= Beginning of Section =

(* ===== verification/FreemapStorage.v ===== *)
(** The freemap as the allocator of the topology: the functions of Freemap discharge the
    interface [Storage] and its laws.  Behind it, a small topology for the witnesses: an
    allocator that hands out one 64KB block after the other, and a volume with one inode. *)

From Stdlib Require Import ZArith Lia Bool.
From stdpp Require Import base numbers list option gmap.
From S2P Require Import Prelude Disk Bitmap Subr Freemap BmapAlloc FreemapAlloc FreemapMaint Check BlockTable ChainFind ChainCore Topology.

(** * [hammer2_freemap_alloc] and [hammer2_freemap_adjust] as a [Storage] *)

Section freemap.
Context {T IO : Type} `{!LeafStore T} `{!LeafStoreLaws T} `{!IoOps IO} `{!IoTotal IO}.
Implicit Types h : dev T IO.

(** A freemap that is well formed. *)
Definition fm_state : Type := { h : dev T IO | dev_ok h /\ heur_ok h }.

(** The calls that the laws speak of; outside of them the code may stop at an assertion,
    and the instance refuses. *)
Definition alloc_request (b : blockref) (n : Z) : bool :=
  match hammer2_getradix n with
  | Done r => (1 .<< r =? n) && (10 <=? r) && (r <=? 16) && (0 <=? br_type b) && (br_type b <? 256) && negb (freemap_bref b)
              && (negb (br_type b =? HAMMER2_BREF_TYPE_DATA) || (br_key b mod 2 ^ r =? 0))
  | Panic => false
  end.
Definition recover_request h (b : blockref) : bool :=
  let off := phys (br_data_off b) in
  let radix := br_data_off b .& HAMMER2_OFF_MASK_RADIX in
  (10 <=? radix) && (radix <=? 16) && (off mod 1024 =? 0) && (0 <=? off) && (off <? 2 ^ 62)
  && (dv_allocator_beg h <=? off) && (HAMMER2_ZONE_SEG <=? off mod 2 ^ 31)
  && (0 <=? dv_allocator_free h) && (dv_allocator_free h <? 2 ^ 64)
  && match leaf_at h (H2FMBASE off 30) with Some lf => lf_error lf =? 0 | None => false end.

Lemma alloc_request_spec b n : alloc_request b n = true -> exists r, n = 1 .<< r /\ data_request b r.
Proof.
  unfold alloc_request. destruct (hammer2_getradix n) as [r|]; [|discriminate]. intros H.
  rewrite !andb_true_iff, !Z.leb_le, Z.ltb_lt, Z.eqb_eq, negb_true_iff, orb_true_iff, negb_true_iff, Z.eqb_neq, Z.eqb_eq in H.
  destruct H as [[[[[[<- R1] R2] T1] T2] Hf] Hk]. unfold freemap_bref in Hf. apply orb_false_iff in Hf as [F1%Z.eqb_neq F2%Z.eqb_neq].
  exists r. split; [reflexivity|]. split; [split; assumption|]. split; [|split; assumption]. split; [split; assumption|].
  intros Ht. assert (Hp : 0 < 2 ^ r) by (apply pow2_pos; lia). apply Z.mod_divide; [lia|]. destruct Hk; [contradiction|assumption].
Qed.

Lemma fm_alloc_ok h b n r : dev_ok h /\ heur_ok h -> alloc_request b n = true -> hammer2_freemap_alloc h b n = Done r ->
  dev_ok r.1.2 /\ heur_ok r.1.2.
Proof.
  intros [Hok Hh] (radix & -> & Hr)%alloc_request_spec H. destruct (freemap_alloc_spec h b radix Hok Hh Hr) as (r' & E & Hs).
  replace r with r' by congruence. exact (alloc_spec_ok _ _ _ _ Hok Hs).
Qed.

(** The facts behind a recovery that is granted. *)
Lemma recover_spec h b : dev_ok h -> recover_request h b = true ->
  exists h' key n lf c m, hammer2_freemap_adjust h b HAMMER2_FREEMAP_DORECOVER = Done h'
    /\ (2 ^ 30 | key) /\ 0 <= n < 256 /\ leaf_at h key = Some lf /\ recovered h h' key n lf c m.
Proof.
  unfold recover_request. set (off := phys (br_data_off b)). set (radix := br_data_off b .& HAMMER2_OFF_MASK_RADIX). intros Hok H.
  rewrite !andb_true_iff, !Z.leb_le, !Z.ltb_lt, Z.eqb_eq in H. destruct H as [[[[[[[[[R1 R2] D] O1] O2] B] S] F1] F2] L].
  destruct (leaf_at h (H2FMBASE off 30)) as [lf|] eqn:El; [|discriminate]. apply Z.eqb_eq in L.
  assert (Hd : (1024 | off)) by (apply Z.mod_divide; [discriminate|exact D]).
  assert (Hx : br_data_off b = off .| radix) by (unfold off, radix, phys; symmetry; apply Z.lor_ldiff_and).
  assert (Hr : radix_ok radix) by (split; assumption). assert (Ho : 0 <= off < 2 ^ 62) by (split; assumption).
  assert (Hf : 0 <= dv_allocator_free h < 2 ^ 64) by (split; assumption).
  destruct (freemap_adjust_spec h b off radix lf Hok Hr Hd Ho Hx B S Hf El L) as (h' & Hrun & Hrec).
  exists h', (H2FMBASE off 30), (element_of off), lf. do 2 eexists. split; [exact Hrun|]. split; [apply H2FMBASE_spec; exact O1|].
  split; [unfold element_of; apply Z.mod_pos_bound; reflexivity|]. split; [exact El|exact Hrec].
Qed.

Lemma fm_recover_ok h b h' : dev_ok h /\ heur_ok h -> recover_request h b = true ->
  hammer2_freemap_adjust h b HAMMER2_FREEMAP_DORECOVER = Done h' -> dev_ok h' /\ heur_ok h'.
Proof.
  intros [Hok Hh] Hq H. destruct (recover_spec h b Hok Hq) as (h1 & key & n & lf & c & m & E & _ & _ & _ & Hr & _).
  replace h' with h1 by congruence. split; [exact Hr|]. unfold heur_ok. rewrite (freemap_adjust_heur _ _ _ _ E). exact Hh.
Qed.

(** (error, data_off, freemap) *)
Definition fm_alloc (a : fm_state) (b : blockref) (n : Z) : Z * Z * fm_state :=
  match bool_dec (alloc_request b n) true with
  | right _ => (HAMMER2_ERROR_EINVAL, 0, a)
  | left Hq =>
      match hammer2_freemap_alloc (proj1_sig a) b n as o return hammer2_freemap_alloc (proj1_sig a) b n = o -> Z * Z * fm_state with
      | Done r => fun E => (r.1.1, br_data_off r.2, exist _ r.1.2 (fm_alloc_ok _ b n r (proj2_sig a) Hq E))
      | Panic => fun _ => (HAMMER2_ERROR_EINVAL, 0, a)
      end eq_refl
  end.
Definition fm_recover (a : fm_state) (b : blockref) : fm_state :=
  match bool_dec (recover_request (proj1_sig a) b) true with
  | right _ => a
  | left Hq =>
      match hammer2_freemap_adjust (proj1_sig a) b HAMMER2_FREEMAP_DORECOVER as o
        return hammer2_freemap_adjust (proj1_sig a) b HAMMER2_FREEMAP_DORECOVER = o -> fm_state with
      | Done h => fun E => exist _ h (fm_recover_ok _ b h (proj2_sig a) Hq E)
      | Panic => fun _ => a
      end eq_refl
  end.

(** The first 1KB at an offset has been handed out. *)
Definition fm_in_use (a : fm_state) (o : Z) : Prop := dev_range_owned (proj1_sig a) (o, HAMMER2_ALLOC_MIN).

Definition freemap_storage (bad : Z -> bool) : Storage := {|
  ba_state := fm_state; ba_alloc := fm_alloc; ba_recover := fm_recover; ba_in_use := fm_in_use; read_error := bad
|}.

Lemma owned_prefix h o n : HAMMER2_ALLOC_MIN <= n -> dev_range_owned h (o, n) -> dev_range_owned h (o, HAMMER2_ALLOC_MIN).
Proof.
  intros Hn (key & i & lf & Hd & Hk & Hi & Hlf & [(A1 & A2 & A3) B C]). exists key, i, lf. cbn [fst snd] in *.
  split; [exact Hd|]. split; [exact Hk|]. split; [exact Hi|]. split; [exact Hlf|]. constructor; cbn [fst snd].
  - lia.
  - intros b Hb H1 H2. apply B; lia.
  - intros Hm. destruct (C Hm); lia.
Qed.

Lemma fm_alloc_cases a b n e off a' : fm_alloc a b n = (e, off, a') ->
  a' = a /\ e <> 0 \/ exists radix bref', data_request b radix /\ br_data_off bref' = off
                      /\ alloc_spec (proj1_sig a) b radix (e, proj1_sig a', bref').
Proof.
  unfold fm_alloc. destruct (bool_dec _ _) as [Hq|]; [|intros [= <- <- <-]; left; split; [reflexivity|discriminate]].
  destruct (alloc_request_spec b n Hq) as (radix & -> & Hr). destruct (freemap_alloc_spec (proj1_sig a) b radix) as (r & E & Hs); [apply (proj2_sig a)..|exact Hr|].
  generalize (fm_alloc_ok (proj1_sig a) b (1 .<< radix)). rewrite E. intros P [= <- <- <-].
  right. exists radix, r.2. split; [exact Hr|]. split; [reflexivity|]. destruct r as [[e h'] bref']. exact Hs.
Qed.

(** The freemap keeps the laws that the topology is proved against. *)
#[export] Instance freemap_storage_laws bad : StorageLaws (freemap_storage bad).
Proof.
  constructor; cbn.
  - intros a b n off a' H Hn _. destruct (fm_alloc_cases a b n 0 off a' H) as [[_ []]|(radix & bref' & Hr & <- & Hs)]; [reflexivity|].
    destruct (alloc_spec_cases _ _ _ _ _ _ (proj1 (proj2_sig a)) (proj1 Hr) Hs) as [Hmono [(_ & o & -> & B1 & _ & _ & B4 & Hsv)|([] & _)]]; [|reflexivity].
    cbn [set_data_off br_data_off]. unfold phys. destruct (data_off_split o radix (proj1 Hr) B1) as [-> _].
    pose proof (size_nblk radix (proj1 Hr)) as [Hsz _]. split; [|split; [|split]].
    + intros Hu. apply (sv_disjoint _ _ _ _ Hsv) in Hu. unfold disjoint_ranges in Hu. cbn in Hu. lia.
    + exact (owned_prefix _ _ _ (proj1 Hsz) (sv_owned _ _ _ _ Hsv)).
    + intros ->. rewrite Z.mod_0_l in B4 by discriminate. lia.
    + intros o'. apply Hmono.
  - intros a b n e off a' H He o. destruct (fm_alloc_cases a b n e off a' H) as [[-> _]|(radix & bref' & Hr & <- & Hs)]; [auto|].
    apply (alloc_spec_cases _ _ _ _ _ _ (proj1 (proj2_sig a)) (proj1 Hr) Hs).
  - intros a b o. unfold fm_recover. destruct (bool_dec _ _) as [Hq|]; [|auto].
    destruct (recover_spec (proj1_sig a) b (proj1 (proj2_sig a)) Hq) as (h' & key & i & lf & c & m & E & Hd & Hi & Hlf & Hrec).
    generalize (fm_recover_ok (proj1_sig a) b). rewrite E. intros P. exact (recovered_keeps _ _ _ _ _ _ _ _ Hd Hi Hlf Hrec).
Qed.
End freemap.

(** * A volume for the witnesses *)

(** An allocator that never reuses a block. *)
Definition bump : Storage := {|
  ba_state := nat;
  ba_alloc (a : nat) b n := (0, 65536 * Z.of_nat (65 + a) + match hammer2_getradix n with Done r => r | Panic => 0 end, S a);
  ba_recover a b := a;
  ba_in_use (a : nat) o := o < 65536 * Z.of_nat (65 + a);
  read_error o := false
|}.

Lemma phys_bump a n : phys (65536 * Z.of_nat a + match hammer2_getradix n with Done r => r | Panic => 0 end) = 65536 * Z.of_nat a.
Proof.
  set (r := match hammer2_getradix n with Done r => r | Panic => 0 end).
  assert (Hr : 0 <= r < 64) by (subst r; destruct (hammer2_getradix n) eqn:E; [exact (getradix_lt _ _ E)|lia]).
  unfold phys. change HAMMER2_OFF_MASK_RADIX with (Z.ones 6). rewrite ldiff_ones_sub by lia.
  replace ((65536 * Z.of_nat a + r) mod 2 ^ 6) with r; [lia|].
  replace (65536 * Z.of_nat a + r) with (r + (1024 * Z.of_nat a) * 2 ^ 6) by lia. rewrite Z.mod_add, Z.mod_small by lia. reflexivity.
Qed.

Lemma bump_laws : StorageLaws bump.
Proof.
  constructor.
  - intros a b n off a' [= <- <-] _. rewrite phys_bump. cbn. repeat split; lia.
  - intros a b n e off a' [= <- _ _] []. reflexivity.
  - intros a b o H. exact H.
Qed.

Definition demo_bref (type off : Z) (flags : Z) : blockref := Bref type 0 64 0 0 0 0 off 0 0 flags (replicate 64 0).
Definition demo_inode : blockref := demo_bref HAMMER2_BREF_TYPE_INODE (4259840 + 10) HAMMER2_BREF_FLAG_PFSROOT.
Definition demo_node (b : blockref) (used : Z) (parent : option nat) (tree : list nat) (mapped : bool) : fnode :=
  FNode (Core used used 0 true b) (LFlags false mapped false false) (NFlags false false false false false false false false false) parent tree
    (chain_bytes b) 0 None (tst (br_flags b) HAMMER2_BREF_FLAG_PFSROOT) None.
Definition demo_vol : voldata := Voldata 5 5 [demo_inode; bref_zero; bref_zero; bref_zero] (replicate 4 bref_zero).
Definition demo : fstate (ST := bump) :=
 
  @FState bump {[ 0%nat := demo_node (demo_bref HAMMER2_BREF_TYPE_VOLUME 0 0) 1 None [2%nat] false;
            1%nat := demo_node (demo_bref HAMMER2_BREF_TYPE_FREEMAP 0 0) 0 None [] false;
            2%nat := demo_node demo_inode 0 (Some 0%nat) [] true ]}
    3 {[ 4259840 := zero_block HAMMER2_BREF_TYPE_INODE 1024 ]} [] 1%nat demo_vol None demo_vol false 0 1.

= End of Section =

◆ Try it
Repeat, word for word, the lines from the opening of the material through the line containing "interface [Storage] and".

◆ Written response
(* ===== verification/FreemapStorage.v ===== *)
(** The freemap as the allocator of the topology: the functions of Freemap discharge the
    interface [Storage] and its laws.  Behind it, a small topology for the witnesses: an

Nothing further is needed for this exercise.